* Work to complete
In the material below, the lines from the one containing "Theorem settle_survives_crash t" through the one containing "calls are kept" are to be given again exactly, ends included, and no others.

■ ■ ■

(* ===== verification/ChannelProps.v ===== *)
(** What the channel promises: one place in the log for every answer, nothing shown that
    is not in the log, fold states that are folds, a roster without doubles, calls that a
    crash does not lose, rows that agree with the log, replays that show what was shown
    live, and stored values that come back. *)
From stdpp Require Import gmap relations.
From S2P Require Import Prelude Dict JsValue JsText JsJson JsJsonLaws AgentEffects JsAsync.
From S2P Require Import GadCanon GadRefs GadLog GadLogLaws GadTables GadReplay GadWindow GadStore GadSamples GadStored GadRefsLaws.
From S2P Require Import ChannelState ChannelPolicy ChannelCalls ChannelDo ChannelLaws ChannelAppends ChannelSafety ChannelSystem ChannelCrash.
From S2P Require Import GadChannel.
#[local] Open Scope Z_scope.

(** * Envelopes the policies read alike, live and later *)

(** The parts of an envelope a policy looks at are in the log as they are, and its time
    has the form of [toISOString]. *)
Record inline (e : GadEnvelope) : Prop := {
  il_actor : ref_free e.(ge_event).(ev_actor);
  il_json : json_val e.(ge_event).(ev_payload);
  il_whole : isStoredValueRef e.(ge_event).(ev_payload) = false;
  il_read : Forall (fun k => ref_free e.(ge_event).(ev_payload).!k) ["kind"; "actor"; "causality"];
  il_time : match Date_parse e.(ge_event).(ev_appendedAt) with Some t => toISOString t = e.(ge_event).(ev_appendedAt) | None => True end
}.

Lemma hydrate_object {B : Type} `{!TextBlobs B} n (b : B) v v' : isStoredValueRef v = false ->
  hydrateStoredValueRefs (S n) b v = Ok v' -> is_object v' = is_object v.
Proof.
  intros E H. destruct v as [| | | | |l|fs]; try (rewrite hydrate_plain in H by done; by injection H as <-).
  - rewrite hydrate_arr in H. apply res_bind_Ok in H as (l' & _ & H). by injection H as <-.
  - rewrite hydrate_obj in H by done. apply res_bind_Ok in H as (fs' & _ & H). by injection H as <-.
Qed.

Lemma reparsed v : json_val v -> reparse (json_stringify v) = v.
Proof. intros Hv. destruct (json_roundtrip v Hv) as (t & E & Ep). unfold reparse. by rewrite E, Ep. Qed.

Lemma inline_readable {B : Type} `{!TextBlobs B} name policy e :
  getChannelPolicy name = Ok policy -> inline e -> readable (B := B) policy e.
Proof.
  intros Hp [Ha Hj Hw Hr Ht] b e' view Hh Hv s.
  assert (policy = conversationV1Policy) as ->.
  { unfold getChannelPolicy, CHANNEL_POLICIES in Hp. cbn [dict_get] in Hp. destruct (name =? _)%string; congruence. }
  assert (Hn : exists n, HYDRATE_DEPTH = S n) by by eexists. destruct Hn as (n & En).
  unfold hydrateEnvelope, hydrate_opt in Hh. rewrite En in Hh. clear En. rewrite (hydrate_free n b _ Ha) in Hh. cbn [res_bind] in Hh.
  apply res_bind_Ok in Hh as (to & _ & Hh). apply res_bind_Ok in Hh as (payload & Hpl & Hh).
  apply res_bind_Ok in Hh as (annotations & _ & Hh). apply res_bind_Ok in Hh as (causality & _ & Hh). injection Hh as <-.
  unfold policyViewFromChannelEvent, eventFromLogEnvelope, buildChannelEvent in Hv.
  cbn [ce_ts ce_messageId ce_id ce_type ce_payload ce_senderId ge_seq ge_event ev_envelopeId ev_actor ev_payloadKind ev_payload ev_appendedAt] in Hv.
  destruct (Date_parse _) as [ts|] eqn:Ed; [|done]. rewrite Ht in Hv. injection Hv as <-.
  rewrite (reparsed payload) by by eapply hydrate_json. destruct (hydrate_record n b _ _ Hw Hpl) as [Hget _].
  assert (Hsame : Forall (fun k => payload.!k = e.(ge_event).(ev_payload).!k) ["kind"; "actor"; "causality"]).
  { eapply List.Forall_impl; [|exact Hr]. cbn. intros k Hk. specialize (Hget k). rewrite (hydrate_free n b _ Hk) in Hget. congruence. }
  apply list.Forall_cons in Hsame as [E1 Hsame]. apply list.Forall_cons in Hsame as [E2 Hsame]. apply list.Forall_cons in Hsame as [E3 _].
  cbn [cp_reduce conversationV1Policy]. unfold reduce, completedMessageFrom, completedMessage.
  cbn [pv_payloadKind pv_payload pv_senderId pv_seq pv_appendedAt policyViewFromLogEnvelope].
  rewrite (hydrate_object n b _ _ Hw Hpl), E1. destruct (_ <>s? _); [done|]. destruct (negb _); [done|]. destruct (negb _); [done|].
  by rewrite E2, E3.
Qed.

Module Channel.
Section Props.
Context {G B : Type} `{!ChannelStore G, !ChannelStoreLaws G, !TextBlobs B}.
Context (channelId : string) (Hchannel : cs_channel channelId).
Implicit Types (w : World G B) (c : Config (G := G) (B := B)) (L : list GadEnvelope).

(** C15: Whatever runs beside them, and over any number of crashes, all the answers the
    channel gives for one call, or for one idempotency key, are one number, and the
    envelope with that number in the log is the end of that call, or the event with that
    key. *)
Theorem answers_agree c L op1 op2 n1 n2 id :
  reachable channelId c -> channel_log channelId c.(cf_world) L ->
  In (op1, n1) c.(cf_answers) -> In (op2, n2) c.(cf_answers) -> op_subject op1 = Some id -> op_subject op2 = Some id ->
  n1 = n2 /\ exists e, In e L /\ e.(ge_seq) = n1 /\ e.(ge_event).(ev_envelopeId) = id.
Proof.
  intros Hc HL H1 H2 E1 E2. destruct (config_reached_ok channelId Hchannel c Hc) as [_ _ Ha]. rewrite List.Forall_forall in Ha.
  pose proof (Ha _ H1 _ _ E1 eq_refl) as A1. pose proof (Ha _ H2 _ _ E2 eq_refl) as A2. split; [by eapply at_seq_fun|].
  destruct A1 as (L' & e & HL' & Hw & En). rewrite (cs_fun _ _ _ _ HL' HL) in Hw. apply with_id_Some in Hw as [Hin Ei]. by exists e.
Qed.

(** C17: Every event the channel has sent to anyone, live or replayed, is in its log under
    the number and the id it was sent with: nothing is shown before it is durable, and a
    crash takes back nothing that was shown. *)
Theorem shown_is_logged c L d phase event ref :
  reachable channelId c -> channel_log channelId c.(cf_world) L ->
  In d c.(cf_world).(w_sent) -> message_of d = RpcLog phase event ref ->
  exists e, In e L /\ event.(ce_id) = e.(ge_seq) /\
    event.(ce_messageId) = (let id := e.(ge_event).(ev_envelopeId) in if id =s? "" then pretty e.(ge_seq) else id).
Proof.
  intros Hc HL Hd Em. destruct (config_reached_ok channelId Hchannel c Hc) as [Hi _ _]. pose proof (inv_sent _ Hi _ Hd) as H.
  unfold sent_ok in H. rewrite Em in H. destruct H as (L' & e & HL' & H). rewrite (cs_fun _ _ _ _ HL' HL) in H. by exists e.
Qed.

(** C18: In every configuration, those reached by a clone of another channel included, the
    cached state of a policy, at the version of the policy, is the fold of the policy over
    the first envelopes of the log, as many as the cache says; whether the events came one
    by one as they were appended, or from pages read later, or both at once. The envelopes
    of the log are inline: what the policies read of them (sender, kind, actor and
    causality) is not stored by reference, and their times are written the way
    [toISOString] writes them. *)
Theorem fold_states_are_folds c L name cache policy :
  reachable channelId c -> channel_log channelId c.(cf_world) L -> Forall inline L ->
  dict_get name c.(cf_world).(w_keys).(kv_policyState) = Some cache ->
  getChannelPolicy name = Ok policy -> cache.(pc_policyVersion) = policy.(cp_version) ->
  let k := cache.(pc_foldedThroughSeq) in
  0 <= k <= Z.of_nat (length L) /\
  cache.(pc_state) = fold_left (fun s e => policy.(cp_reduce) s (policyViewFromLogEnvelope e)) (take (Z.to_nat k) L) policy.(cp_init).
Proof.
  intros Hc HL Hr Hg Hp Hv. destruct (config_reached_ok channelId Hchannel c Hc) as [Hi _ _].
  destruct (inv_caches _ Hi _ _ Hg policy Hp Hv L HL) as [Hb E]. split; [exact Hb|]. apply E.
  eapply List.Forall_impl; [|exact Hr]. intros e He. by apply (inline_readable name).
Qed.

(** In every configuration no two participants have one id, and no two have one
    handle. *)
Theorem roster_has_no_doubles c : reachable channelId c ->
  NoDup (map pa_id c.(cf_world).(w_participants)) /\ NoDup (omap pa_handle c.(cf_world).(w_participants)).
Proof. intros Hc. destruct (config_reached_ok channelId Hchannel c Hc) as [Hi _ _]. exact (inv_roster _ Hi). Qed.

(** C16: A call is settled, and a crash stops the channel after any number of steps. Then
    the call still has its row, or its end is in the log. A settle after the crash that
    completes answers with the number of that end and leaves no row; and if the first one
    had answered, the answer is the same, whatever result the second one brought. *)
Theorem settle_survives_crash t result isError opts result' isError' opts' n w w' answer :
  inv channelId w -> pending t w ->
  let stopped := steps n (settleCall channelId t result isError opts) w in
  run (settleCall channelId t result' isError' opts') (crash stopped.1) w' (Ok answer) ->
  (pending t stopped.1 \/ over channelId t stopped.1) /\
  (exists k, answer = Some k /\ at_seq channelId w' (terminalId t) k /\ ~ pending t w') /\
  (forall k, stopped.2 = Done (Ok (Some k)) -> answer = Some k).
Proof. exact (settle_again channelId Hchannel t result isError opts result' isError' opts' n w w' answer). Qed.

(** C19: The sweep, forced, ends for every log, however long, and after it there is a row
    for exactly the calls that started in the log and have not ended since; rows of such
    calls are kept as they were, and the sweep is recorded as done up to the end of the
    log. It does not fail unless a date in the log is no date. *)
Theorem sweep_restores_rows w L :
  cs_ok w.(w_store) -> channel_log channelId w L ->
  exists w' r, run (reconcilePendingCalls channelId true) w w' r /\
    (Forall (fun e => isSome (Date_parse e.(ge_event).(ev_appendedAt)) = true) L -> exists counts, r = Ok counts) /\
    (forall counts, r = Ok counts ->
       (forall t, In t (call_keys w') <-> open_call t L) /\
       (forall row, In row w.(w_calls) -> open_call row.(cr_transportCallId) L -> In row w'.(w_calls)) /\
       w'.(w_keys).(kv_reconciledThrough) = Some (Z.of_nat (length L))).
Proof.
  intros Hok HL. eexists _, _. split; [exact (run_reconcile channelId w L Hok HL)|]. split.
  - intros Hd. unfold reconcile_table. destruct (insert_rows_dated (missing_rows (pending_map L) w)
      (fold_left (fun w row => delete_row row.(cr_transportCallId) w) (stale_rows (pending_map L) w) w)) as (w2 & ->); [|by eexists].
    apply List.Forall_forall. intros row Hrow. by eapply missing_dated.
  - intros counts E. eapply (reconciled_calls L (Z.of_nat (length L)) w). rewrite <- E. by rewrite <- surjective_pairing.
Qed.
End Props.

■ ■ ■

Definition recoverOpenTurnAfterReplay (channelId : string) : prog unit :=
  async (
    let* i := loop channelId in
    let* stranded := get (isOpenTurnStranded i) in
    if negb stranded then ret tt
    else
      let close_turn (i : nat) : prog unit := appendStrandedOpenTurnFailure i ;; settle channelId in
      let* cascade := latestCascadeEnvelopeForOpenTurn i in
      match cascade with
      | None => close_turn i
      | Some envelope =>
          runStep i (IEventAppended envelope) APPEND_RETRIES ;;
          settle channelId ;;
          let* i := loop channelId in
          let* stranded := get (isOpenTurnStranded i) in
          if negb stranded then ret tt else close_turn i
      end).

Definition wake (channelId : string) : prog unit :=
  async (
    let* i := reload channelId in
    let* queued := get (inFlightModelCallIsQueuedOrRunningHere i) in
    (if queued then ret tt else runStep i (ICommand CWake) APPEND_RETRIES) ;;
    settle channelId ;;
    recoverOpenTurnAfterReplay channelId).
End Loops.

■ ■ ■

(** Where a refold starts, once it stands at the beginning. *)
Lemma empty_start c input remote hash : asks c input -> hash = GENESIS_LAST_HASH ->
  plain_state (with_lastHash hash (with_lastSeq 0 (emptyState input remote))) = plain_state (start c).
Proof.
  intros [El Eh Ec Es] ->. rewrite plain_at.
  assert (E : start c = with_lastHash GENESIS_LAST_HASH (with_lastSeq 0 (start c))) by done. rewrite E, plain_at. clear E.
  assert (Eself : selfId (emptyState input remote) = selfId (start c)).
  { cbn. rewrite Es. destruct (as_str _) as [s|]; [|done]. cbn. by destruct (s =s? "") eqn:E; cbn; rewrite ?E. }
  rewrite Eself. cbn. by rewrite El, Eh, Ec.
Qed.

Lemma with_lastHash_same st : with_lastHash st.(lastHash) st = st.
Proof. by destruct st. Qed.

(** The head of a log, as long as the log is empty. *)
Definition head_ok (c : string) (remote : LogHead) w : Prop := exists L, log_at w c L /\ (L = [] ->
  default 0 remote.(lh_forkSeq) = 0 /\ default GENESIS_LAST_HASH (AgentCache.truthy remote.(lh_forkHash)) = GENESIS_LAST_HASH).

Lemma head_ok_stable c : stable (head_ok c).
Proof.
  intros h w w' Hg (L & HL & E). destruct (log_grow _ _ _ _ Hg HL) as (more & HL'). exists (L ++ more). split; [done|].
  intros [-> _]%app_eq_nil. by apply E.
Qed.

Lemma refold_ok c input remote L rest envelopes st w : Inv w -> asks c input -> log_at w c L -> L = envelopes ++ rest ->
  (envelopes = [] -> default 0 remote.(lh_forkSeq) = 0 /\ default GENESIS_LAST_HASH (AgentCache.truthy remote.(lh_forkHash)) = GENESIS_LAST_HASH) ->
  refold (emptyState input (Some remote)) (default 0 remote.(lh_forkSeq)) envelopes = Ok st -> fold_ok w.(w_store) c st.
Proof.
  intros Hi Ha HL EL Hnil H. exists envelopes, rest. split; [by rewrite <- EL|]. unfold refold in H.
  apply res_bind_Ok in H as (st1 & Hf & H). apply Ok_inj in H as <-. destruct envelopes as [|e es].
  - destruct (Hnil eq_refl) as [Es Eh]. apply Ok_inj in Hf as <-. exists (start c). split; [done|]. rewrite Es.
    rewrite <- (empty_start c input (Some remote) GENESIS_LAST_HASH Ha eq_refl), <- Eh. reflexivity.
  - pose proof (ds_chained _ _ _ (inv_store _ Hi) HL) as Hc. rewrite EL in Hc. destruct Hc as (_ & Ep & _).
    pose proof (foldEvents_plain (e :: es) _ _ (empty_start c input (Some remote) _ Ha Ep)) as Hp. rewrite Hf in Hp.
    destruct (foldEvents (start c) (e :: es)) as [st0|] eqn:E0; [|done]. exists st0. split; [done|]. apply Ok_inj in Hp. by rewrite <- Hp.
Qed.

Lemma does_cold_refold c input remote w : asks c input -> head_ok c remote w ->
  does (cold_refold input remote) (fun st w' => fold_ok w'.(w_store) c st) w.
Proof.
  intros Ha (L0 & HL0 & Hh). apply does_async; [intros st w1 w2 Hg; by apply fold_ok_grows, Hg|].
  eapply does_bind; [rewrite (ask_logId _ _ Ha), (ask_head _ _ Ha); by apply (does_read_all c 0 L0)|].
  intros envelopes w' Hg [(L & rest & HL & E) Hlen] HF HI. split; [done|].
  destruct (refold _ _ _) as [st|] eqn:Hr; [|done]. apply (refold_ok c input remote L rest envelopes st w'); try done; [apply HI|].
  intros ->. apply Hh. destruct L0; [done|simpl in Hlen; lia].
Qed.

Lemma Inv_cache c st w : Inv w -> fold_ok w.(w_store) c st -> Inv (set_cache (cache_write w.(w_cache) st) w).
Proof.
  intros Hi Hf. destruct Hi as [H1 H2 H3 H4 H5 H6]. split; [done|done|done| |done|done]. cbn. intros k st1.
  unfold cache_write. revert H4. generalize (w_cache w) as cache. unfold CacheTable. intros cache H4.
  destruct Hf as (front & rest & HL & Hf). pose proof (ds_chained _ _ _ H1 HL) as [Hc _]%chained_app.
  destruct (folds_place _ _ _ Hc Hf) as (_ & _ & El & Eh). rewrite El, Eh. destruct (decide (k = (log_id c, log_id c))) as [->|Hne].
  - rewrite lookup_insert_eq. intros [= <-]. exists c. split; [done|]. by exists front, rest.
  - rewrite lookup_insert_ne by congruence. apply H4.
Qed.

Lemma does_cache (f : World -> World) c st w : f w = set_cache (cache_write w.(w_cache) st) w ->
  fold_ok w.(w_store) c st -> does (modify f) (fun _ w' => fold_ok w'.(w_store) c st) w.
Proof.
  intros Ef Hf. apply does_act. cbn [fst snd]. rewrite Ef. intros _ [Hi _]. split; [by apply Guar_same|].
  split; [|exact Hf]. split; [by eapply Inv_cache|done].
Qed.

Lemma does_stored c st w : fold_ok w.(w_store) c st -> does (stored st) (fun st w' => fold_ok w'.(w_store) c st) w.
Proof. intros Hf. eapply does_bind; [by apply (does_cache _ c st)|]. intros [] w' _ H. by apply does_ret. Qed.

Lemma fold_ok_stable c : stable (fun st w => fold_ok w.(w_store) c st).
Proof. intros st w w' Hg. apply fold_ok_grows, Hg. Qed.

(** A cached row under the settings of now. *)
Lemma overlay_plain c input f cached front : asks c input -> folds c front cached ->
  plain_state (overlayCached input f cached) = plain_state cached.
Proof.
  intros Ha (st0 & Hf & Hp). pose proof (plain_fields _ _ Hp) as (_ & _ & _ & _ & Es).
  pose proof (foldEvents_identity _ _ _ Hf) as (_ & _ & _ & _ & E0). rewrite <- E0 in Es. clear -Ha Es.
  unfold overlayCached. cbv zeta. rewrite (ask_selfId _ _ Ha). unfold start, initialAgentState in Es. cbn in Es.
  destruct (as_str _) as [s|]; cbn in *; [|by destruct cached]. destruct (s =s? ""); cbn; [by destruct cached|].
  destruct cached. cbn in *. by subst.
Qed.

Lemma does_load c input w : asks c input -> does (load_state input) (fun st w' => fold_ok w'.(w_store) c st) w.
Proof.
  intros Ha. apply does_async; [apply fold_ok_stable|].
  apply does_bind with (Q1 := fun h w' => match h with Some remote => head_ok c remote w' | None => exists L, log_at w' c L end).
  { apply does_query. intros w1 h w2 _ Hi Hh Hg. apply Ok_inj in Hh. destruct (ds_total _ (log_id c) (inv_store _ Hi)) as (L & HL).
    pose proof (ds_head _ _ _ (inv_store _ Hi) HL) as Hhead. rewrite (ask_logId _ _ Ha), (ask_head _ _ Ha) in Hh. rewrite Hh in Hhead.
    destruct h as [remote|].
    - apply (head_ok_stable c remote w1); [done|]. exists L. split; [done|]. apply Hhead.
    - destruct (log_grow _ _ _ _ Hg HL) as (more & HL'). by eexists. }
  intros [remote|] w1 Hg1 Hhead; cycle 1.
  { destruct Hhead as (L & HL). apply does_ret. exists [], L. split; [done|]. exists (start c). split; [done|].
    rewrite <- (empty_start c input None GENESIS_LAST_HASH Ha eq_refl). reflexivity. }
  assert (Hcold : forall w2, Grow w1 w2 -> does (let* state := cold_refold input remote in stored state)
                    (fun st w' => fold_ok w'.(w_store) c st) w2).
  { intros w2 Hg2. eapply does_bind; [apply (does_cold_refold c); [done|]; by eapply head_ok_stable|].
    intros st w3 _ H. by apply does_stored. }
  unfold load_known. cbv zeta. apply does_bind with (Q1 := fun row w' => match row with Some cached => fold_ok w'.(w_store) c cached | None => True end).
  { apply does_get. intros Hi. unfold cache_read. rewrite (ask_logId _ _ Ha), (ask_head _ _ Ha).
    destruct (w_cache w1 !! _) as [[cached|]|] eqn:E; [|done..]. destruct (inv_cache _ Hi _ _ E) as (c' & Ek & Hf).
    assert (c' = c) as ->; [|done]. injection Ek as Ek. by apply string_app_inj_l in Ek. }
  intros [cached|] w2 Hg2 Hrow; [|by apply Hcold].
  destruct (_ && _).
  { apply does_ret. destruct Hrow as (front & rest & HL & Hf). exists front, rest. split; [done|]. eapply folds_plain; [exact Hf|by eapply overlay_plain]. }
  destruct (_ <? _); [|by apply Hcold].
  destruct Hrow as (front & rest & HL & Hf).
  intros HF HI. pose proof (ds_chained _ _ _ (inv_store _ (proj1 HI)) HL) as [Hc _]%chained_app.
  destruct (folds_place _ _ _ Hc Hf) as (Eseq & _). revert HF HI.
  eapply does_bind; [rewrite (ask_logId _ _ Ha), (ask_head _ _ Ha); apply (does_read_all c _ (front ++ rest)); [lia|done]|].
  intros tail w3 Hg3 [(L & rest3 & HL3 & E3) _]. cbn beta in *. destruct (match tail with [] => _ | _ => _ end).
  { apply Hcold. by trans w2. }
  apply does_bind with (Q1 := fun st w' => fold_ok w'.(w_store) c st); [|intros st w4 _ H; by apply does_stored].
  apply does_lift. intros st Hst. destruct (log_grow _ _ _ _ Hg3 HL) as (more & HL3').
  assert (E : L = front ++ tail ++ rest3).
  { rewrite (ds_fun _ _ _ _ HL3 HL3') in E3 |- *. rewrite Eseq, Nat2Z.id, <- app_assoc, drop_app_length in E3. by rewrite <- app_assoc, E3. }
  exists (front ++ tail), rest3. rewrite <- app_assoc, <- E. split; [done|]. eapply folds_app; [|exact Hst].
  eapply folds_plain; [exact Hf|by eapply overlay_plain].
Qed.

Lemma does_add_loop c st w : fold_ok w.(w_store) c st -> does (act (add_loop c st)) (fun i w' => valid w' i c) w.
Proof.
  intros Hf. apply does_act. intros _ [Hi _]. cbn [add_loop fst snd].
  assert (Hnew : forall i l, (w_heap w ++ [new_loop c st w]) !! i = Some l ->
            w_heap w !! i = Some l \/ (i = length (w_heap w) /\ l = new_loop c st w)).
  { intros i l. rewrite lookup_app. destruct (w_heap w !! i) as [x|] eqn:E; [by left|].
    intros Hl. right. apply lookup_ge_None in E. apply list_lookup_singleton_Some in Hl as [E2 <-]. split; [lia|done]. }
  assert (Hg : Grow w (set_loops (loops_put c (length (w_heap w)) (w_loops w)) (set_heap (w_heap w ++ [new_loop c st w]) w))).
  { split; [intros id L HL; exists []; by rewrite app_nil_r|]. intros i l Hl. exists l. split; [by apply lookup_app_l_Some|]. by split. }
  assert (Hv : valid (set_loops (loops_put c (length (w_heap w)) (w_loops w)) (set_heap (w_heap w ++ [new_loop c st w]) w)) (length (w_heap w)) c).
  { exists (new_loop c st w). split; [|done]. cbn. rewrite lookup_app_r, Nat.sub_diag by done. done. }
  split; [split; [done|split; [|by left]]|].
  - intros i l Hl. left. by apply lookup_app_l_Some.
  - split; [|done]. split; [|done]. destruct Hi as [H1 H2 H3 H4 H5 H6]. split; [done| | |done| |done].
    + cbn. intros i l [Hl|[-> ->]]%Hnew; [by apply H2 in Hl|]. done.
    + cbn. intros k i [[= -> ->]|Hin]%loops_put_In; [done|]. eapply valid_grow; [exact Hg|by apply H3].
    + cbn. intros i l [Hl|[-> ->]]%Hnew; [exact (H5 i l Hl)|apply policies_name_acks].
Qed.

■ ■ ■

* Completed exercise
Theorem settle_survives_crash t result isError opts result' isError' opts' n w w' answer :
  inv channelId w -> pending t w ->
  let stopped := steps n (settleCall channelId t result isError opts) w in
  run (settleCall channelId t result' isError' opts') (crash stopped.1) w' (Ok answer) ->
  (pending t stopped.1 \/ over channelId t stopped.1) /\
  (exists k, answer = Some k /\ at_seq channelId w' (terminalId t) k /\ ~ pending t w') /\
  (forall k, stopped.2 = Done (Ok (Some k)) -> answer = Some k).
Proof. exact (settle_again channelId Hchannel t result isError opts result' isError' opts' n w w' answer). Qed.

(** C19: The sweep, forced, ends for every log, however long, and after it there is a row
    for exactly the calls that started in the log and have not ended since; rows of such
    calls are kept as they were, and the sweep is recorded as done up to the end of the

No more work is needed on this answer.